**WHAT YOU WILL DO**
Check every line below for the word "uvmfirst" and copy the ones that have it.

(GIVEN DATA)

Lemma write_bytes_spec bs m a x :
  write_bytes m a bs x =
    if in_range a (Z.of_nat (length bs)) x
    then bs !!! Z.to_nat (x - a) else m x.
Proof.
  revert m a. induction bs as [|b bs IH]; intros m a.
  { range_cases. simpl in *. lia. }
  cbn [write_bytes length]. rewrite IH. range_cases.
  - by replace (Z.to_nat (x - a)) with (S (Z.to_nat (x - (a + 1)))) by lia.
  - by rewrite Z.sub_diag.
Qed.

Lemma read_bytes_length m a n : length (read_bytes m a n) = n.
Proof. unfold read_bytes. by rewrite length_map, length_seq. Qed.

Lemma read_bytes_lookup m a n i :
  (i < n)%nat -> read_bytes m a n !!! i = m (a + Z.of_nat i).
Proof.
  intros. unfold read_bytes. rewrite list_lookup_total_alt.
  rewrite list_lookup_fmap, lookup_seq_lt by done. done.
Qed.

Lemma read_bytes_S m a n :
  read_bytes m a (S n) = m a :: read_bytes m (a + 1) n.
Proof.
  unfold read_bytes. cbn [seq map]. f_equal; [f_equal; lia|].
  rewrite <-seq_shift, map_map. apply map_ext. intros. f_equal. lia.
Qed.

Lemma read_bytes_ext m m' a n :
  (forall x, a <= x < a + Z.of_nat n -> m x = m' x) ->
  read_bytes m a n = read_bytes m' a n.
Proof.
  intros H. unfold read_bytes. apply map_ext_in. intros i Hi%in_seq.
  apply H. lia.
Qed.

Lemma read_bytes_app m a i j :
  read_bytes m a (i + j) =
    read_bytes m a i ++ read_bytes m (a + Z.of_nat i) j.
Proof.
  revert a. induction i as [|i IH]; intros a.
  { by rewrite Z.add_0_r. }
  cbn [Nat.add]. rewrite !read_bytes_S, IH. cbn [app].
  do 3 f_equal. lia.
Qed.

(End GIVEN DATA)
(GIVEN DATA)

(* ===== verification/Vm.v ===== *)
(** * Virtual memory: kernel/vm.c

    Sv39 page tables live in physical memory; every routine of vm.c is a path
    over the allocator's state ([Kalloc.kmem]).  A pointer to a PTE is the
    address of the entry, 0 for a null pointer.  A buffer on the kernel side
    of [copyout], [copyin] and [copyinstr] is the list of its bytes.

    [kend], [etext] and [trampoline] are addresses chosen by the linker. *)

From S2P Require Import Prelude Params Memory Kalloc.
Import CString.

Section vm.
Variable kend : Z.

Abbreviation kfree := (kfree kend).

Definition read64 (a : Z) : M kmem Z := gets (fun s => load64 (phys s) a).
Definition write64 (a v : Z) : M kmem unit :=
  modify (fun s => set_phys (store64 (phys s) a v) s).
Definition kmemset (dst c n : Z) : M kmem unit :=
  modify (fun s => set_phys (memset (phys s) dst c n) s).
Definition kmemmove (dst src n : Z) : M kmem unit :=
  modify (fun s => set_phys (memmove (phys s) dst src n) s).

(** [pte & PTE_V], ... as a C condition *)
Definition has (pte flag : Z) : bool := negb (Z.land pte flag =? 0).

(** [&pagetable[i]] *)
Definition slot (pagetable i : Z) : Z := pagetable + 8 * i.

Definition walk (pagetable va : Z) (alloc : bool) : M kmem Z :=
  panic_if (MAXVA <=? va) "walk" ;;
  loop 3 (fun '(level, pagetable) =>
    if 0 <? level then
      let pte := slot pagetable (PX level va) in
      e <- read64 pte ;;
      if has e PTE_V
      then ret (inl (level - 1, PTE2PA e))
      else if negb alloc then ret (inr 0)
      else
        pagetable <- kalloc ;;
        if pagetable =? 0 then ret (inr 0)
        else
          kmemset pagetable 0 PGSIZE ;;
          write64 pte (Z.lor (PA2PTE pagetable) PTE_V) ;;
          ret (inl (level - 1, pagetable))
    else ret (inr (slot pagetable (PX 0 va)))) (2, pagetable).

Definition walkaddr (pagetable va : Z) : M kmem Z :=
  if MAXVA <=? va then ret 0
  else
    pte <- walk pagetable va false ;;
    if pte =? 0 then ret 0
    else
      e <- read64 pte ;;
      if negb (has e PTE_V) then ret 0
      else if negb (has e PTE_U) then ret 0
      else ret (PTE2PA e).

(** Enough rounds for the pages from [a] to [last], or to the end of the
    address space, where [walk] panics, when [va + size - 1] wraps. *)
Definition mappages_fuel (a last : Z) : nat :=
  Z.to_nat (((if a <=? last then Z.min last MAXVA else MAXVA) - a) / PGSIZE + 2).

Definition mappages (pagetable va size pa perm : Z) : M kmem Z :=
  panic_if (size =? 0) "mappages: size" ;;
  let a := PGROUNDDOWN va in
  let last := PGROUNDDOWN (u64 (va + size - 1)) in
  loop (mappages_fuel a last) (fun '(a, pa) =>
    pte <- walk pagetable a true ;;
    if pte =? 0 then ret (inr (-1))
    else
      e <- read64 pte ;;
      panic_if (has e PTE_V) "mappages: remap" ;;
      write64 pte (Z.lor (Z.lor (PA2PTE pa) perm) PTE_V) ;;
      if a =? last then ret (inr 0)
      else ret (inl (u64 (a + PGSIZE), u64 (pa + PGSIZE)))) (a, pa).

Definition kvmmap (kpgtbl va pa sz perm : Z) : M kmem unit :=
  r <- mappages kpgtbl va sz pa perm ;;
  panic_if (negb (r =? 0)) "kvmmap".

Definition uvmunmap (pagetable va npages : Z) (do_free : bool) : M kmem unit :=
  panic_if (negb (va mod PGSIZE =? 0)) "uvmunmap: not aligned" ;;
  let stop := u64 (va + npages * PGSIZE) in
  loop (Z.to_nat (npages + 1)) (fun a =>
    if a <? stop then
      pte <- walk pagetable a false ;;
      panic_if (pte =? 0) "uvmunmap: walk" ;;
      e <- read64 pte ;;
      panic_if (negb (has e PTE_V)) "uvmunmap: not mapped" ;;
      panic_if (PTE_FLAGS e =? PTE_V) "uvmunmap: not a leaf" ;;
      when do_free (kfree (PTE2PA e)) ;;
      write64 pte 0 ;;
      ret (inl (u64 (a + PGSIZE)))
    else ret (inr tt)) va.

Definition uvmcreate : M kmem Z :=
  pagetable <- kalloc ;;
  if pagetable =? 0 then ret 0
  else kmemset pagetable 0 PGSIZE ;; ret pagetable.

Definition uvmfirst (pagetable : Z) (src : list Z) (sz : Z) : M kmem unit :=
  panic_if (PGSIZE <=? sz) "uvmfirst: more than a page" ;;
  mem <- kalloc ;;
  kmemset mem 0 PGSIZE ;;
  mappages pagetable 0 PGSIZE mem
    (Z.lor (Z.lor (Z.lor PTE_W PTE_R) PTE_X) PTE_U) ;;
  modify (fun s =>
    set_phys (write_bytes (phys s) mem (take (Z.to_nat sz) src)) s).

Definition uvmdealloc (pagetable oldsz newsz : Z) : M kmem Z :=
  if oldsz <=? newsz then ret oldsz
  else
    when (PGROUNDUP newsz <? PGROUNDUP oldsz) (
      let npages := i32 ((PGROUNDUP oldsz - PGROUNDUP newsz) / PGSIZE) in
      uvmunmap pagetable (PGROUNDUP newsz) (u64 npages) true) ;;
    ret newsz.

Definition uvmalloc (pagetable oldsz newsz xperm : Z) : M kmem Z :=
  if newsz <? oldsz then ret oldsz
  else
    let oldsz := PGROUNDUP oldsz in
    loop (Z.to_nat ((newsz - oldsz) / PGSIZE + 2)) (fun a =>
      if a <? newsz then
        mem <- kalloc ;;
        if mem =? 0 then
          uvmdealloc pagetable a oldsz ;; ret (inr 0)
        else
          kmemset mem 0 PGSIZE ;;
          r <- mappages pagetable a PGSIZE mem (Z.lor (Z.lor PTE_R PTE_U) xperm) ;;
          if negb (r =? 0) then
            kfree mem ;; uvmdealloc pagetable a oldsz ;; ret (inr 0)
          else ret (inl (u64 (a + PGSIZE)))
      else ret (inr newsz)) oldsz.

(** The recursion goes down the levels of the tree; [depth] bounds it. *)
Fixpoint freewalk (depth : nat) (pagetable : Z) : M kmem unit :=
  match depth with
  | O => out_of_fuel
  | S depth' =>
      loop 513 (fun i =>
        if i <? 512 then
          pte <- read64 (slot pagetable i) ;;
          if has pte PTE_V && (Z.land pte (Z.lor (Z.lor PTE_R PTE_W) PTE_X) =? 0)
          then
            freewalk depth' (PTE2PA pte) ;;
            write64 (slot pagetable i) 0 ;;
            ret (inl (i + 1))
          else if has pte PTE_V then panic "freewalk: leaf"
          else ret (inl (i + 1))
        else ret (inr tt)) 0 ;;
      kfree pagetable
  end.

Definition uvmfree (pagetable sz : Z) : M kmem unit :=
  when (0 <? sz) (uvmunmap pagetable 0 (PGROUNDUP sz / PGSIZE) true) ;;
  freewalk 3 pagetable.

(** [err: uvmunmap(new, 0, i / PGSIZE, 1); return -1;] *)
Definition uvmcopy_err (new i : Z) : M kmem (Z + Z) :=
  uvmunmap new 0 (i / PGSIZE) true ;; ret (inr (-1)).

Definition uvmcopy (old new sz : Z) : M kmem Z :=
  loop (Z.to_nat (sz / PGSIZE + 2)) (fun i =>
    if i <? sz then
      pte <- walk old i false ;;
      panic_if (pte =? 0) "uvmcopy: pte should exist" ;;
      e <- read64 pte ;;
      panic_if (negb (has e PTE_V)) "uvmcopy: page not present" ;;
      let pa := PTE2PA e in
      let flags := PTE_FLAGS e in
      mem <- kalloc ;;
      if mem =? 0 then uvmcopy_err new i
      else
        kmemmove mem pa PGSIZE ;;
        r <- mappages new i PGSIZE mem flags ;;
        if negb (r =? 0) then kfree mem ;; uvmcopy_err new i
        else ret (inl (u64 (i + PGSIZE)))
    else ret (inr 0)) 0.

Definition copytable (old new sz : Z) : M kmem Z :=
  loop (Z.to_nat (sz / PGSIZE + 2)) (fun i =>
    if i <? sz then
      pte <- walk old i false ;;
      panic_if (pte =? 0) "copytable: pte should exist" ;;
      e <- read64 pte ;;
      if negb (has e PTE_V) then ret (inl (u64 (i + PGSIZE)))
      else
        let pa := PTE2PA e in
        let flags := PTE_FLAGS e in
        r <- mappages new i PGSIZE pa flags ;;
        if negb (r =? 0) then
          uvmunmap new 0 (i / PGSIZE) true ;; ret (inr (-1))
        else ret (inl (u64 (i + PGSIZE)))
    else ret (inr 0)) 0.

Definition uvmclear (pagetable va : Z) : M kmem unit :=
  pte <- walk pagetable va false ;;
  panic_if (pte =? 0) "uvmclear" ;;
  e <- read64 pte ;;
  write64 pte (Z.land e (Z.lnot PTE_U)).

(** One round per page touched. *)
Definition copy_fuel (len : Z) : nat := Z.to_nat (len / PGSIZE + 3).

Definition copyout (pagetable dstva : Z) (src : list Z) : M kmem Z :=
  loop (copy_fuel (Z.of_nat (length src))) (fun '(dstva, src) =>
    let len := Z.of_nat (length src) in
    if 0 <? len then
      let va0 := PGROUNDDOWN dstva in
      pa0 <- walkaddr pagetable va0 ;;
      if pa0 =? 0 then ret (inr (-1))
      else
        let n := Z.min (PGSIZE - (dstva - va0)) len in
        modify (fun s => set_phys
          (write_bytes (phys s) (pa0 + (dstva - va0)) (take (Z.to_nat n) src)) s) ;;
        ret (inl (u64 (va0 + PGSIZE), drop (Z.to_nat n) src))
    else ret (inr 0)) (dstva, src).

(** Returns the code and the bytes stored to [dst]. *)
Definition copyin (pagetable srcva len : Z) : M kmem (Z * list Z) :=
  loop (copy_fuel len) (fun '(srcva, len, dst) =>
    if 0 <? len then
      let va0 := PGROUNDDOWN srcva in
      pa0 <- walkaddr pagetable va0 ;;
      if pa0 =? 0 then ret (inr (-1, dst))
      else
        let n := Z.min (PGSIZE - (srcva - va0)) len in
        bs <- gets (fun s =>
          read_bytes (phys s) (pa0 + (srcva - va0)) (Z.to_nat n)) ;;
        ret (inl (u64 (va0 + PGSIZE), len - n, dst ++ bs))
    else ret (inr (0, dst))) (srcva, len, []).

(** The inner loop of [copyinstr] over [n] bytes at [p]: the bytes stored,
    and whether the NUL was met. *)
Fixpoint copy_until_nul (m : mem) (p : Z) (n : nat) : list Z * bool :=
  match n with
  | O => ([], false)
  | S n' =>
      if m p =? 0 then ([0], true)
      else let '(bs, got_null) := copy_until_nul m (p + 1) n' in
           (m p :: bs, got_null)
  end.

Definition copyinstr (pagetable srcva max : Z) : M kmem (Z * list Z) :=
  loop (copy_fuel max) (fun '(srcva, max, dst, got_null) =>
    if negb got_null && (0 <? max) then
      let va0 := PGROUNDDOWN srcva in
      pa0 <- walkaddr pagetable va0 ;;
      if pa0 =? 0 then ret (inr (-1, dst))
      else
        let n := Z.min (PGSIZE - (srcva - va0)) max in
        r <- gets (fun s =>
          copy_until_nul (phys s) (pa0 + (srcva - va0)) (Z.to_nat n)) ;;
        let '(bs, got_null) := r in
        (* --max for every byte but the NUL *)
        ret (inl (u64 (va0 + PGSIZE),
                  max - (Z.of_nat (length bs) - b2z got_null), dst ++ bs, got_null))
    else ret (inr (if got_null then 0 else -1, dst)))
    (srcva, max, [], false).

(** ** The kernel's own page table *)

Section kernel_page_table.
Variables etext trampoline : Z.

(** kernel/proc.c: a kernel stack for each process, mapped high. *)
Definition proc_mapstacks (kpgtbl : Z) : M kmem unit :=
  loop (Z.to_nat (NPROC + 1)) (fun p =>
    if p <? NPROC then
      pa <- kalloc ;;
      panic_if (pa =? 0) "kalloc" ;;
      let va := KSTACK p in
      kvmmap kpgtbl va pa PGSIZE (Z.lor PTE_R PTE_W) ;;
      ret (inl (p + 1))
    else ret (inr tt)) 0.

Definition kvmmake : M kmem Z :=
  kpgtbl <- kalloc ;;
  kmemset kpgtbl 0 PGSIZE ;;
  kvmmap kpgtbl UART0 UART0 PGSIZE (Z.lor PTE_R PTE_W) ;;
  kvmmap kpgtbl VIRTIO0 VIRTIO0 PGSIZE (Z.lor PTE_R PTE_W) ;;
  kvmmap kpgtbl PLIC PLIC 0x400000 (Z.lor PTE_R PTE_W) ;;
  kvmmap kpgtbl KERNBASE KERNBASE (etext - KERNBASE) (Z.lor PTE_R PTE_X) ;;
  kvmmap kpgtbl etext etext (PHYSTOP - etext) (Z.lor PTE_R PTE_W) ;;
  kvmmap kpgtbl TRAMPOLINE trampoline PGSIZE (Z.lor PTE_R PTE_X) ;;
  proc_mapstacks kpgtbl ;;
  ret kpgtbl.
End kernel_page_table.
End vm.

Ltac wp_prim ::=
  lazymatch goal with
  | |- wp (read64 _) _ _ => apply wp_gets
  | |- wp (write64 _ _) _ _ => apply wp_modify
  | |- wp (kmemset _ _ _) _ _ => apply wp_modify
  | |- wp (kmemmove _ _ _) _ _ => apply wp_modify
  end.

(End GIVEN DATA)

**RESPONSE AREA**
Definition uvmfirst (pagetable : Z) (src : list Z) (sz : Z) : M kmem unit :=
  panic_if (PGSIZE <=? sz) "uvmfirst: more than a page" ;;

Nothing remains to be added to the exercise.